Return exactly the span of lines in the following data that opens with the line containing "by apply (proj1" and closes with the line containing "rewrite filter_cons. rewrite". Include nothing else.

• Records supplied:
+ + + +

(** A rendered path followed by "nothing or a slash" determines a prefix of the
    components. *)
Lemma slashed_prefix rs cs rest :
  Forall good rs -> Forall good cs -> (rest = [] \/ head rest = Some SLASH) ->
  slashed cs = slashed rs ++ rest -> rs `prefix_of` cs.
Proof.
  intros Hr. revert cs. induction Hr as [|r rs [_ Hr] _ IH]; intros cs Hc Hrest H.
  { apply prefix_nil. }
  destruct Hc as [|c cs [_ Hc] Hcs]; [done|]. simpl in H. injection H as H.
  rewrite <- (assoc_L (++)) in H.
  apply segment_inj in H as [-> H]; try done.
  - apply prefix_cons. by apply IH.
  - apply slashed_head.
  - destruct (slashed_head rs) as [->|Hh]; [done|].
    right. by destruct (slashed rs).
Qed.

Lemma has_prefix_app root path :
  has_prefix root path && ends_component path (length root) = true <->
  exists rest, path = root ++ rest /\ (rest = [] \/ head rest = Some SLASH).
Proof.
  unfold has_prefix, ends_component. rewrite andb_true_iff, bool_decide_eq_true. split.
  - intros [Hp He]. exists (drop (length root) path). split.
    + rewrite <- Hp at 1. by rewrite take_drop.
    + rewrite <- (Nat.add_0_r (length root)), <- lookup_drop in He.
      destruct (drop (length root) path) as [|b l]; [by left|].
      right. simpl in *. apply bool_decide_eq_true in He. by subst.
  - intros (rest & -> & Hrest). rewrite take_app_length. split; [done|].
    rewrite lookup_app_r by lia. rewrite Nat.sub_diag.
    destruct Hrest as [->|H]; [done|]. destruct rest; [done|].
    simpl in *. simplify_eq. by apply bool_decide_eq_true.
Qed.

(** The server's prefix test is the prefix order on components. *)
Lemma path_under_root_spec rs cs :
  Forall good rs -> Forall good cs ->
  path_under_root (render rs) (render cs) = true <-> rs `prefix_of` cs.
Proof.
  intros Hr Hc. unfold path_under_root.
  destruct (decide (render rs = [SLASH])) as [H0|H0].
  { apply (render_root rs Hr) in H0. subst rs. rewrite bool_decide_eq_true, render_head.
    split; [intros _; apply prefix_nil|done]. }
  rewrite has_prefix_app.
  assert (Hne : rs <> []) by (intros ->; done).
  rewrite (render_cons rs Hne). split.
  - intros (rest & Heq & Hrest).
    destruct cs as [|c cs].
    + exfalso. pose proof (slashed_length_pos rs Hr Hne).
      apply (f_equal length) in Heq. rewrite length_app in Heq. simpl in Heq. lia.
    + by eapply slashed_prefix.
  - intros [ks ->]. exists (slashed ks). rewrite render_cons.
    + split; [apply slashed_app|apply slashed_head].
    + by destruct rs.
Qed.

(** ** Tokens *)

Lemma split_slash_free s : Forall (fun t => SLASH ∉ t) (split_slash s).
Proof.
  induction s as [|b s IH]; simpl.
  - repeat constructor. set_solver.
  - case_decide; [constructor; [set_solver|done]|].
    destruct IH as [|t ts Ht Hts]; repeat constructor; set_solver.
Qed.

Lemma tokens_good s : Forall good (tokens s).
Proof.
  unfold tokens. apply list.Forall_forall. intros t Ht.
  apply list_elem_of_filter in Ht as [Hne Ht]. split; [done|].
  by apply (proj1 (list.Forall_forall _ _) (split_slash_free s)).
Qed.

Definition total (ts : list bytes) : Z := foldr (fun t n => 1 + zlen t + n) 0 ts.

Lemma total_nonneg ts : 0 <= total ts.
Proof. induction ts as [|t ts IH]; simpl; [done|]. pose proof (zlen_nonneg t). lia. Qed.

Lemma split_slash_total s : total (split_slash s) = 1 + zlen s.
Proof.
  induction s as [|b s IH]; simpl; [done|].
  case_decide; simpl; [rewrite IH, zlen_cons, zlen_nil; lia|].
  destruct (split_slash s) as [|t ts]; simpl in *; rewrite zlen_cons in *; zlen_lia.
Qed.

Lemma total_filter ts : total (filter (fun t => t <> []) ts) <= total ts.
Proof.
  induction ts as [|t ts IH]; [done|]. rewrite filter_cons. pose proof (zlen_nonneg t).
  case_decide; simpl; lia.
Qed.

Lemma tokens_total s : head s = Some SLASH -> total (tokens s) <= zlen s.
Proof.
  destruct s as [|b s]; [done|]. intros [= ->]. unfold tokens. simpl.
  rewrite filter_cons. rewrite decide_False by naive_solver.
  rewrite zlen_cons, <- split_slash_total. apply total_filter.
Qed.

Lemma split_slash_app x u :
  SLASH ∉ x -> u = [] \/ head u = Some SLASH ->
  split_slash (x ++ u) = x :: tail (split_slash u).
Proof.
  intros Hx Hu. induction x as [|b x IH]; simpl.
  - destruct Hu as [->|Hh]; [done|]. destruct u as [|a u]; [done|].
    injection Hh as ->. done.
  - rewrite decide_False by set_solver. rewrite IH by set_solver. done.
Qed.

Lemma tokens_slashed cs : Forall good cs -> filter (fun t => t <> []) (tail (split_slash (slashed cs))) = cs.
Proof.
  induction 1 as [|c cs [Hne Hs] _ IH]; simpl; [done|].
  rewrite split_slash_app by (try done; apply slashed_head).
  rewrite filter_cons, decide_True by done. by rewrite IH.
Qed.

Lemma tokens_render cs : Forall good cs -> tokens (render cs) = cs.
Proof.
  intros Hg. destruct cs as [|c cs]; [done|].
  unfold tokens, render. simpl. rewrite filter_cons, decide_False by naive_solver.
  apply (tokens_slashed (c :: cs) Hg).
Qed.

Lemma split_slash_join a b : split_slash (a ++ SLASH :: b) = split_slash a ++ split_slash b.
Proof.
  induction a as [|c a IH]; simpl; [done|]. rewrite IH. case_decide; [done|].
  pose proof (split_slash_total a). pose proof (zlen_nonneg a).
  destruct (split_slash a); [simpl in *; lia|done].
Qed.

Lemma tokens_join a b : tokens (a ++ SLASH :: b) = tokens a ++ tokens b.
Proof. unfold tokens. by rewrite split_slash_join, list.filter_app. Qed.

Lemma tokens_slash b : tokens (SLASH :: b) = tokens b.
Proof. apply (tokens_join []). Qed.

Lemma tokens_plain n : SLASH ∉ n -> tokens n = if decide (n = []) then [] else [n].
Proof.
  intros Hn. unfold tokens. rewrite <- (app_nil_r n) at 1.
  rewrite split_slash_app by (by auto). simpl. rewrite filter_cons. by repeat case_decide.
Qed.

(** Trailing slashes do not matter. *)
Lemma rstrip_rev_spec r : exists k, r = replicate k SLASH ++ rstrip_rev r /\ (r <> [] -> rstrip_rev r <> []).
Proof.
  induction r as [|b [|c r] IH]; [by exists 0%nat|by exists 0%nat|]. destruct IH as (k & He & Hn).
  change (rstrip_rev (b :: c :: r)) with (if decide (b = SLASH) then rstrip_rev (c :: r) else b :: c :: r).
  case_decide as Hd; [|by exists 0%nat]. exists (S k). split; [by rewrite Hd, He at 1|]. intros _. by apply Hn.
Qed.
Lemma rstrip_slashes_spec s : exists k, s = path_rstrip_slashes s ++ replicate k SLASH /\ (s <> [] -> path_rstrip_slashes s <> []).
Proof.
  destruct (rstrip_rev_spec (reverse s)) as (k & He & Hn). exists k. unfold path_rstrip_slashes. split.
  - rewrite <- (reverse_involutive s) at 1. rewrite He at 1. by rewrite reverse_app, reverse_replicate.
  - intros Hs. rewrite <- (reverse_nil (A := byte)), (inj_iff reverse). apply Hn. by rewrite <- (reverse_nil (A := byte)), (inj_iff reverse).
Qed.
Lemma tokens_rstrip s : tokens (path_rstrip_slashes s) = tokens s.
Proof.
  destruct (rstrip_slashes_spec s) as (k & He & _). rewrite He at 2. clear He.
  assert (H : tokens (replicate k SLASH) = []) by (induction k; [done|simpl; by rewrite tokens_slash]).
  destruct k; [by rewrite app_nil_r|]. simpl in *. rewrite tokens_slash in H. by rewrite tokens_join, H, app_nil_r.
Qed.

(** ** The normalisation loops compute [norm_comps] *)

Lemma comp_step_good cs tok : Forall good cs -> good tok -> Forall good (comp_step cs tok).
Proof.
  intros Hcs Ht. unfold comp_step. repeat case_decide; [done|by apply Forall_take|].
  apply Forall_app. split; [done|by constructor].
Qed.

Lemma comp_step_proper cs tok : Forall proper cs -> good tok -> Forall proper (comp_step cs tok).
Proof.
  intros Hcs Ht. unfold comp_step. repeat case_decide; [done|by apply Forall_take|].
  apply Forall_app. split; [done|by constructor].
Qed.

Lemma Forall_proper_good cs : Forall proper cs -> Forall good cs.
Proof. apply Forall_impl. by intros c []. Qed.

Lemma norm_comps_proper toks : Forall good toks -> Forall proper (norm_comps toks).
Proof.
  unfold norm_comps. assert (H : Forall proper (@nil bytes)) by constructor. revert H.
  generalize (@nil bytes). intros cs Hcs Ht. revert cs Hcs.
  induction Ht as [|t ts Ht _ IH]; intros cs Hcs; simpl; [done|].
  by apply IH, comp_step_proper.
Qed.

(** [comp_step] leaves canonical components alone. *)
Lemma norm_comps_id cs : Forall proper cs -> norm_comps cs = cs.
Proof.
  unfold norm_comps. assert (H : forall pre, Forall proper cs -> foldl comp_step pre cs = pre ++ cs).
  { induction cs as [|c cs IH]; intros pre Hp; simpl; [by rewrite app_nil_r|].
    inversion_clear Hp as [|? ? (? & Hd & Hdd) Hcs]. rewrite IH by done. unfold comp_step.
    rewrite !decide_False by done. by rewrite <- (assoc_L (++)). }
  intros. by rewrite H.
Qed.

Lemma drop_last_render cs :
  Forall good cs ->
  match strrchr_slash (render cs) with Some (S i) => take (S i) (render cs) | _ => take 1 (render cs) end
  = render (take (pred (length cs)) cs).
Proof.
  intros Hg. induction cs as [|c cs _] using rev_ind; [done|].
  apply Forall_app in Hg as [Hcs Hc]. inversion_clear Hc as [|? ? [_ Hs] _].
  rewrite render_snoc, (strrchr_slashed _ _ Hs).
  replace (take _ (cs ++ [c])) with cs
    by (rewrite length_app; simpl; rewrite Nat.add_1_r; simpl; by rewrite take_app_length).
  destruct cs as [|d cs]; [done|].
  pose proof (slashed_length_pos (d :: cs) Hcs ltac:(done)) as Hl.
  change (render (d :: cs)) with (slashed (d :: cs)).
  destruct (length (slashed (d :: cs))) as [|n] eqn:Hn; [lia|].
  rewrite <- Hn. by rewrite take_app_length.
Qed.

Lemma push_render cs tok :
  Forall good cs ->
  (if decide (zlen (render cs) = 1) then render cs else render cs ++ [SLASH]) ++ tok
  = render (cs ++ [tok]).
Proof.
  intros Hg. rewrite render_snoc. case_decide as Hd.
  - apply (render_length_1 cs Hg) in Hd. by subst.
  - rewrite render_cons; [by rewrite <- (assoc_L (++))|].
    intros ->. by destruct Hd.
Qed.

Lemma normalize_step_render outsz cs tok :
  Forall good cs -> good tok -> zlen (slashed cs) + 1 + zlen tok < outsz ->
  normalize_step outsz (render cs) tok = Some (render (comp_step cs tok)).
Proof.
  intros Hg Ht Hlen. unfold normalize_step, comp_step.
  destruct (decide (tok = DOT)); [done|].
  destruct (decide (tok = DOTDOT)).
  { rewrite <- drop_last_render by done. by destruct (strrchr_slash (render cs)) as [[|i]|]. }
  rewrite push_render by done. rewrite decide_False; [done|].
  case_decide as Hd; [rewrite Hd in *; apply (render_length_1 cs Hg) in Hd; subst cs|].
  - simpl in Hlen. unfold zlen in *. simpl in *. lia.
  - rewrite render_cons by (by intros ->; destruct Hd). lia.
Qed.

Lemma slashed_comp_step cs tok :
  zlen (slashed (comp_step cs tok)) <= zlen (slashed cs) + 1 + zlen tok.
Proof.
  unfold comp_step. pose proof (zlen_nonneg tok). repeat case_decide; [lia| |].
  - assert (Hsp : zlen (slashed cs) =
      zlen (slashed (take (pred (length cs)) cs)) + zlen (slashed (drop (pred (length cs)) cs))).
    { rewrite <- (take_drop (pred (length cs)) cs) at 1. by rewrite slashed_app, zlen_app. }
    pose proof (zlen_nonneg (slashed (drop (pred (length cs)) cs))). lia.
  - rewrite slashed_snoc, zlen_app, zlen_cons. lia.
Qed.

Lemma normalize_loop_render outsz toks cs :
  Forall good cs -> Forall good toks -> zlen (slashed cs) + total toks < outsz ->
  normalize_loop outsz (render cs) toks = Some (render (foldl comp_step cs toks)).
Proof.
  intros Hcs Ht. revert cs Hcs. induction Ht as [|t ts Ht Hts IH]; intros cs Hcs Hlen; simpl; [done|].
  simpl in Hlen. pose proof (total_nonneg ts).
  rewrite normalize_step_render by (done || lia). simpl.
  apply IH; [by apply comp_step_good|]. pose proof (slashed_comp_step cs t). lia.
Qed.

Lemma normalize_abs_eq in_ :
  head in_ = Some SLASH -> zlen in_ < PATH_MAX ->
  normalize_abs in_ PATH_MAX = Ok (render (norm_comps (tokens in_))).
Proof.
  intros Hh Hl. unfold normalize_abs.
  rewrite decide_False by (intros [?|?]; [done|unfold PATH_MAX in *; lia]).
  rewrite decide_False by lia.
  change [SLASH] with (render []).
  rewrite normalize_loop_render; [done|constructor|apply tokens_good|].
  pose proof (tokens_total in_ Hh). simpl. unfold zlen at 1. simpl. lia.
Qed.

+ + + +

• Reply:
  by apply (proj1 (list.Forall_forall _ _) (split_slash_free s)).
Qed.

Definition total (ts : list bytes) : Z := foldr (fun t n => 1 + zlen t + n) 0 ts.

Lemma total_nonneg ts : 0 <= total ts.
Proof. induction ts as [|t ts IH]; simpl; [done|]. pose proof (zlen_nonneg t). lia. Qed.

Lemma split_slash_total s : total (split_slash s) = 1 + zlen s.
Proof.
  induction s as [|b s IH]; simpl; [done|].
  case_decide; simpl; [rewrite IH, zlen_cons, zlen_nil; lia|].
  destruct (split_slash s) as [|t ts]; simpl in *; rewrite zlen_cons in *; zlen_lia.
Qed.

Lemma total_filter ts : total (filter (fun t => t <> []) ts) <= total ts.
Proof.
  induction ts as [|t ts IH]; [done|]. rewrite filter_cons. pose proof (zlen_nonneg t).
  case_decide; simpl; lia.
Qed.

Lemma tokens_total s : head s = Some SLASH -> total (tokens s) <= zlen s.
Proof.
  destruct s as [|b s]; [done|]. intros [= ->]. unfold tokens. simpl.
  rewrite filter_cons. rewrite decide_False by naive_solver.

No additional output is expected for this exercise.